Sudan plunged into chaos in April, when long-simmering tensions between its military, led by Gen. Abdel Fattah Burhan, and the Rapid Support Forces paramilitary commanded by Mohammed Hamdan Dagalo broke out into street battles in the capital, Khartoum.

Fighting spread to other parts of the country, especially urban areas, but in Sudan’s western Darfur region it took on a different form, with brutal attacks by the Arab-dominated Rapid Support Forces on ethnic African civilians. Thousands of people have been killed.
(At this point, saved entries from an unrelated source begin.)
Definition location_validate (l : CredentialLocation) : result AuthError unit :=
  match l with
  | LocHeader name parsed scheme =>
      if bool_decide (parsed = None) then Err (InvalidProviderConfig "invalid credential header name")
      else validate_header name scheme
  | LocCookie cookie => validate_cookie cookie
  | LocQuery name =>
      if is_blank name then Err (InvalidProviderConfig "credential query name cannot be empty") else Ok tt
  end.
Definition validate_production_cookie (l : CredentialLocation) : result AuthError unit :=
  match l with
  | LocCookie cookie =>
      if negb (ckf_secure cookie) || negb (ckf_http_only cookie)
      then Err (InvalidProviderConfig "authentication cookies must be Secure and HttpOnly in production")
      else
        match ckf_same_site cookie with
        | SameSiteNone =>
            if ckf_secure cookie then Ok tt
            else Err (InvalidProviderConfig "SameSite=None authentication cookies must be Secure")
        | _ => Ok tt
        end
  | _ => Ok tt
  end.
Definition default_csrf (l : CredentialLocation) : option CsrfConf :=
  match l with
  | LocCookie cookie =>
      Some {| csrf_cookie := {| ckf_name := ckf_name cookie +:+ "_csrf"; ckf_path := ckf_path cookie;
                                ckf_http_only := false; ckf_secure := ckf_secure cookie;
                                ckf_same_site := ckf_same_site cookie |};
              csrf_header_name := "x-csrf-token" |}
  | _ => None
  end.

Definition extract_header (p : Parts) (name scheme : option string) : result AuthError (option string) :=
  let? name := ok_or name MalformedLocation in
  match get_all name p with
  | [] => Ok None
  | _ :: _ :: _ => Err MalformedLocation
  | [value] =>
      let? text := ok_or (header_text value) MalformedLocation in
      let? raw := match scheme with
                  | Some scheme =>
                      match split_once space text with
                      | Some (actual, raw) =>
                          if eq_ignore_ascii_case actual scheme && negb (String.eqb raw "")
                          then Ok raw else Err MalformedLocation
                      | None => Err MalformedLocation
                      end
                  | None => Ok text
                  end in
      if String.eqb raw "" then Err MalformedLocation else Ok (Some raw)
  end.

Definition validate_extracted_size (value : option string) : result AuthError (option string) :=
  match value with
  | Some raw => if MAX_CREDENTIAL_BYTES <? str_len raw then Err MalformedLocation else Ok value
  | None => Ok value
  end.

(** [extract], and [extract_from] over a scan of the request. *)
Definition location_extract (l : CredentialLocation) (p : Parts) : result AuthError (option string) :=
  let? value := match l with
                | LocHeader _ parsed scheme => extract_header p parsed scheme
                | LocCookie cookie => extract_cookie p (ckf_name cookie)
                | LocQuery name => extract_query p name
                end in
  validate_extracted_size value.
Definition extract_from (l : CredentialLocation) (p : Parts) : result AuthError (option string) :=
  let? value := match l with
                | LocHeader _ parsed scheme => extract_header p parsed scheme
                | LocCookie cookie => scan_value (parse_cookies p) (ckf_name cookie)
                | LocQuery name => scan_value (parse_query p) name
                end in
  validate_extracted_size value.

Definition location_attachment (l : CredentialLocation) (value : string) (ttl : Z) :
    result AuthError (option Attachment) :=
  match l with
  | LocCookie cookie => let? a := cookie_header cookie value ttl in Ok (Some a)
  | _ => Ok None
  end.
Definition location_clear (l : CredentialLocation) : result AuthError (option Attachment) :=
  match l with LocCookie cookie => let? a := clear_cookie cookie in Ok (Some a) | _ => Ok None end.
Definition response_attachment (name value : string) : result AuthError Attachment :=
  let? name := ok_or (header_name name) DeliveryFailed in
  if header_value_ok value then Ok (name, value) else Err DeliveryFailed.
End Locations.

(** ** Audience coverage and dispatch *)

Inductive ProviderAudienceSet := AudAny | AudOnly (values : list string).

Definition audience_set_only (values : list string) : result AuthError ProviderAudienceSet :=
  let sorted := sort_by_key str_le id values in
  let values := dedup sorted in
  if (zlen values =? 0) || (64 <? zlen values) || negb (zlen values =? zlen sorted)
  then Err (InvalidProviderConfig "provider audiences must contain between 1 and 64 unique values")
  else Ok (AudOnly values).
Definition aud_supports (s : ProviderAudienceSet) (audience : string) : bool :=
  match s with AudAny => true | AudOnly values => is_ok (binary_search values audience) end.
Definition validate_requested (s : ProviderAudienceSet) (audiences : list string) : result AuthError unit :=
  if forallb (aud_supports s) audiences then Ok tt else Err AudienceMismatch.

Fixpoint declare_audiences (values : list string) : result AuthError (list string) :=
  match values with
  | [] => Ok []
  | value :: values =>
      let? id := audience_id_new value in let? ids := declare_audiences values in Ok (id :: ids)
  end.
(** [provider_audiences], over [resource_audiences]. *)
Definition provider_audiences (values : option (list string)) : result AuthError ProviderAudienceSet :=
  match values with
  | None => Ok AudAny
  | Some values => let? ids := declare_audiences values in audience_set_only ids
  end.

(** A [BTreeMap] read in the order of its keys. *)
Definition btree_entries {A} (m : gmap string A) : list (string * A) := sort_by_key str_le fst (map_to_list m).

Record AccessIndex := { ai_access : gmap string (gmap string nat); ai_unrestricted : gmap string nat }.
Definition access_index_new : AccessIndex := {| ai_access := ∅; ai_unrestricted := ∅ |}.

Definition ambiguous {A} (selector audience : string) : result AuthError A :=
  Err (AmbiguousProvider (selector +:+ " for audience '" +:+ audience +:+ "'")).

Definition insert_unrestricted (selector : string) (position : nat) (i : AccessIndex) : result AuthError AccessIndex :=
  if bool_decide (is_Some (ai_unrestricted i !! selector))
  then Err (AmbiguousProvider (selector +:+ " for unrestricted audiences"))
  else
    match List.find (λ e, bool_decide (is_Some (e.2 !! selector))) (btree_entries (ai_access i)) with
    | Some (audience, _) => ambiguous selector audience
    | None => Ok {| ai_access := ai_access i; ai_unrestricted := <[selector := position]> (ai_unrestricted i) |}
    end.
Definition insert_restricted (selector : string) (position : nat) (audience : string) (i : AccessIndex) :
    result AuthError AccessIndex :=
  if bool_decide (is_Some (ai_unrestricted i !! selector)) then ambiguous selector audience
  else
    let values := default ∅ (ai_access i !! audience) in
    if bool_decide (is_Some (values !! selector)) then ambiguous selector audience
    else Ok {| ai_access := <[audience := <[selector := position]> values]> (ai_access i);
               ai_unrestricted := ai_unrestricted i |}.
Fixpoint insert_audiences (selector : string) (position : nat) (audiences : list string) (i : AccessIndex) :
    result AuthError AccessIndex :=
  match audiences with
  | [] => Ok i
  | audience :: audiences =>
      let? i := insert_restricted selector position audience i in insert_audiences selector position audiences i
  end.
Definition access_insert (audiences : ProviderAudienceSet) (selector : string) (position : nat) (i : AccessIndex) :
    result AuthError AccessIndex :=
  match audiences with
  | AudAny => insert_unrestricted selector position i
  | AudOnly values => insert_audiences selector position values i
  end.

(** The loop of [validate_access_selectors] and of [RuntimeIndexes::build]. *)
Fixpoint build_access (position : nat) (values : list (string * ProviderAudienceSet)) (i : AccessIndex) :
    result AuthError AccessIndex :=
  match values with
  | [] => Ok i
  | (selector, audiences) :: values =>
      let? i := access_insert audiences selector position i in build_access (S position) values i
  end.
Definition validate_access_selectors (values : list (string * ProviderAudienceSet)) : result AuthError unit :=
  let? _ := build_access 0 values access_index_new in Ok tt.

(** The providers that may serve an audience. *)
Definition access_for (i : AccessIndex) (audience : string) : list nat :=
  (btree_entries (default ∅ (ai_access i !! audience))).*2 ++ (btree_entries (ai_unrestricted i)).*2.

(** ** What the index promises *)

Definition covers (s : ProviderAudienceSet) (audience : string) : Prop :=
  match s with AudAny => True | AudOnly values => audience ∈ values end.
(** Two providers a request for some audience could not be told apart by. *)
Definition overlaps (e e' : string * ProviderAudienceSet) : Prop :=
  e.1 = e'.1 ∧ ∃ audience, covers e.2 audience ∧ covers e'.2 audience.
Definition audience_set_ok (s : ProviderAudienceSet) : Prop :=
  match s with AudAny => True | AudOnly values => values ≠ [] ∧ sorted_scopes values end.
Definition unambiguous (values : list (string * ProviderAudienceSet)) : Prop :=
  ∀ i j e e', i ≠ j → values !! i = Some e → values !! j = Some e' → ¬ overlaps e e'.

Record index_ok (values : list (string * ProviderAudienceSet)) (i : AccessIndex) : Prop := {
  index_restricted a sel pos :
    default ∅ (ai_access i !! a) !! sel = Some pos ↔ ∃ l, values !! pos = Some (sel, AudOnly l) ∧ a ∈ l;
  index_unrestricted sel pos : ai_unrestricted i !! sel = Some pos ↔ values !! pos = Some (sel, AudAny) }.

Lemma only_sorted values s : audience_set_only values = Ok s → audience_set_ok s.
Proof.
  unfold audience_set_only. destruct (zlen _ =? 0) eqn:Hz; [done|]. destruct (64 <? _); [done|].
  destruct (negb _); [done|]. cbn. intros [= <-]. split.
  - intros Hn. rewrite Hn in Hz. done.
  - exact (normalize_sorted values).
Qed.

Lemma aud_supports_spec s audience : audience_set_ok s → aud_supports s audience = true ↔ covers s audience.
Proof.
  destruct s as [|values]; cbn; [done|]. intros [_ Hs].
  pose proof (has_scope_spec (put_scopes values (auth_user_new "")) audience Hs) as H. exact H.
Qed.

Lemma lookup_snoc {A} (l : list A) x i y : (l ++ [x]) !! i = Some y ↔ l !! i = Some y ∨ i = length l ∧ y = x.
Proof.
  rewrite lookup_app_Some. split.
  - intros [H|[Hi H]]; [by left|]. right. destruct (i - length l)%nat as [|n] eqn:Hn; [|done].
    injection H as <-. split; [lia|done].
  - intros [H|[-> ->]]; [by left|]. right. by rewrite Nat.sub_diag.
Qed.

Lemma insert_restricted_ok vs sel seen a i :
  index_ok (vs ++ [(sel, AudOnly seen)]) i →
  match insert_restricted sel (length vs) a i with
  | Ok i' => index_ok (vs ++ [(sel, AudOnly (seen ++ [a]))]) i' ∧ a ∉ seen ∧
      ∀ j s, vs !! j = Some (sel, s) → ¬ covers s a
  | Err _ => a ∈ seen ∨ ∃ j s, vs !! j = Some (sel, s) ∧ covers s a
  end.
Proof.
  intros [Hr Hu]. unfold insert_restricted, ambiguous.
  case_bool_decide as Hun.
  { destruct Hun as [pos Hpos]. apply Hu, lookup_snoc in Hpos as [Hpos|[_ [=]]]. right. by exists pos, AudAny. }
  case_bool_decide as Hin.
  { destruct Hin as [pos Hpos]. apply Hr in Hpos as (l & Hl & Ha).
    apply lookup_snoc in Hl as [Hl|[_ [= ->]]]; [right; by exists pos, (AudOnly l)|by left]. }
  assert (Hno : ∀ pos, ¬ default ∅ (ai_access i !! a) !! sel = Some pos) by (intros pos Hp; apply Hin; by exists pos).
  split_and!.
  - split; cbn.
    + intros a' sel' pos. destruct (decide (a = a')) as [<-|Ha].
      * rewrite lookup_insert_eq. cbn. destruct (decide (sel = sel')) as [<-|Hsel].
        -- rewrite lookup_insert_eq. split.
           ++ intros [= <-]. exists (seen ++ [a]). rewrite lookup_snoc. split; [by right|]. apply elem_of_app. right. by left.
           ++ intros (l & Hl & Hal). apply lookup_snoc in Hl as [Hl|[-> _]]; [|done].
              exfalso. apply (Hno pos), Hr. exists l. rewrite lookup_snoc. by split; [left|].
        -- rewrite lookup_insert_ne by done. rewrite Hr. split; intros (l & Hl & Hal); exists l;
             (split; [|done]); rewrite lookup_snoc in *; destruct Hl as [Hl|[_ [= ]]]; try congruence; by left.
      * rewrite lookup_insert_ne by done. rewrite Hr. split; intros (l & Hl & Hal); rewrite lookup_snoc in Hl.
        -- destruct Hl as [Hl|[-> [= -> ->]]]; [exists l; rewrite lookup_snoc; by split; [left|]|].
           exists (seen ++ [a]). rewrite lookup_snoc. split; [by right|]. apply elem_of_app. by left.
        -- destruct Hl as [Hl|[-> [= -> ->]]]; [exists l; rewrite lookup_snoc; by split; [left|]|].
           exists seen. rewrite lookup_snoc. split; [by right|]. apply elem_of_app in Hal as [Hal|Hal]; [done|].
           apply list_elem_of_singleton in Hal. congruence.
    + intros sel' pos. rewrite Hu, !lookup_snoc. naive_solver.
  - intros Hs. apply (Hno (length vs)), Hr. exists seen. rewrite lookup_snoc. by split; [right|].
  - intros j [|l] Hj Hc; cbn in Hc.
    + apply Hun. exists j. apply Hu. rewrite lookup_snoc. by left.
    + apply (Hno j), Hr. exists l. rewrite lookup_snoc. by split; [left|].
Qed.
U.N. Secretary-General Antonio Guterres urged both sides on Thursday to support a Ramadan cease-fire, warning that the nearly year-long conflict threatens the country’s unity and “could ignite regional instability of dramatic proportions.” The African Union also backed a halt to fighting during Ramadan.
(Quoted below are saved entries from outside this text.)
(* ===== verification/Tokens.v ===== *)
(** * Token and key providers ([auth/token.rs], [auth/runtime/])

    Issuing, accepting, rotating and revoking credentials, and the choice of the
    provider that serves a request. What an application or a format supplies
    (codecs, verifiers, lifecycles) acts on a world [W]; a value that is drawn
    ([Uuid::new_v4]) and the clock are arguments. A leeway keeps the clock within
    [chrono]'s range. *)
From S2P Require Import Prelude Externals Failure Config Models Lifecycle Json Submission ChannelTypes.
From S2P Require Import Scopes Credentials.
#[local] Open Scope Z_scope.

(** The dates of [chrono], in seconds. *)
Class DateRange := { date_min : Z; date_max : Z }.
Class DateRangeLaws (D : DateRange) := { date_range_epoch : date_min ≤ 0 ∧ 0 ≤ date_max }.

Definition TICKS : Z := 1000000000.

Inductive TokenKind := KindAccess | KindRefresh.
#[export] Instance TokenKind_eq_dec : EqDecision TokenKind.
Proof. solve_decision. Defined.

Definition MAX_SUBJECT_BYTES : Z := 512.
Definition MAX_AUDIENCES : Z := 32.
Definition MAX_NAME_BYTES : Z := 128.
Definition MAX_AUTH_METHODS : Z := 16.
Definition MAX_TOKEN_PAYLOAD_BYTES : Z := 16 * 1024.

Record AuthToken := {
  tk_version : Z;
  tk_provider : string;
  tk_kind : TokenKind;
  tk_subject : string;
  tk_scopes : list Scope;
  tk_audiences : option (list string);
  tk_issued_at : Z;
  tk_auth_time : option Z;
  tk_authentication_methods : list string;
  tk_authentication_class : option string;
  tk_not_before : option Z;
  tk_expires_at : Z;
  tk_token_id : option string;
  tk_family_id : option string;
  tk_issuer : option string;
  tk_legacy_binding : option string;
  tk_payload : Json }.

Definition token_authentication (t : AuthToken) : AuthenticationContext :=
  {| ac_auth_time := tk_auth_time t; ac_methods := tk_authentication_methods t;
     ac_acr := tk_authentication_class t |}.
Definition set_token_audiences (values : list string) (t : AuthToken) : AuthToken :=
  {| tk_version := tk_version t; tk_provider := tk_provider t; tk_kind := tk_kind t; tk_subject := tk_subject t;
     tk_scopes := tk_scopes t; tk_audiences := Some values; tk_issued_at := tk_issued_at t;
     tk_auth_time := tk_auth_time t; tk_authentication_methods := tk_authentication_methods t;
     tk_authentication_class := tk_authentication_class t; tk_not_before := tk_not_before t;
     tk_expires_at := tk_expires_at t; tk_token_id := tk_token_id t; tk_family_id := tk_family_id t;
     tk_issuer := tk_issuer t; tk_legacy_binding := tk_legacy_binding t; tk_payload := tk_payload t |}.
Definition embedded_user (t : AuthToken) : AuthUser :=
  with_authentication (token_authentication t) (with_scopes (tk_scopes t) (auth_user_new (tk_subject t))).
Burhan welcomed the U.N. chief’s appeal, but the Sudanese Foreign Ministry issued a statement on Friday listing a number of conditions for a cease-fire to be effective. The Rapid Support Forces have not responded.

The resolution expresses “grave concern over the spreading violence and the catastrophic and deteriorating humanitarian situation, including crisis levels, or worse, of acute food insecurity, particularly in Darfur.”

Britain’s deputy U.N. ambassador James Kariuki urged the Sudanese armed forces and Rapid Support Forces “to act on this united international call for peace and to silence the guns.”

The Security Council urged the warring parties “to seek a sustainable resolution to the conflict through dialogue,” and Kariuki called on the two sides to work to restore peace.

Russia’s deputy U.N. ambassador Anna Evstigneeva accused the Security Council of “double standards” – calling for a cease-fire in Sudan and “dragging out” adoption of a resolution calling for a cease-fire in the Israel-Hamas war in Gaza, pointing to U.S. vetoes of a cease-fire resolution and calling this “hypocrisy.”

She claimed most elements in Friday's resolution are already being done, stressing that ending the violence shouldn’t just be the aim of the Security Council “but most importantly of the Sudanese people themselves.” Nonetheless, Russia decided to let the resolution through “because it is a question of the lives of the Sudanese people who are suffering across the country from the consequences of the conflict,” she said.

According to the U.N. humanitarian office, 8.3 million people have been forcibly displaced by fighting between government and paramilitary forces, half of the country’s 51 million people need aid, and 70% to 80% of health facilities aren’t functioning.

U.N. humanitarian chief Martin Griffiths said if a Ramadan cease-fire is observed by both sides, "I can assure you we’ll be piling in the aid and repositioning, repairing institutions, getting children out to safety and so forth.”

The number of Sudanese who are hungry and “food insecure” has increased by 10 million since last year because of the conflict, he said, warning of moves toward famine because of “disinterest” in the Sudan conflict by the rest of the world.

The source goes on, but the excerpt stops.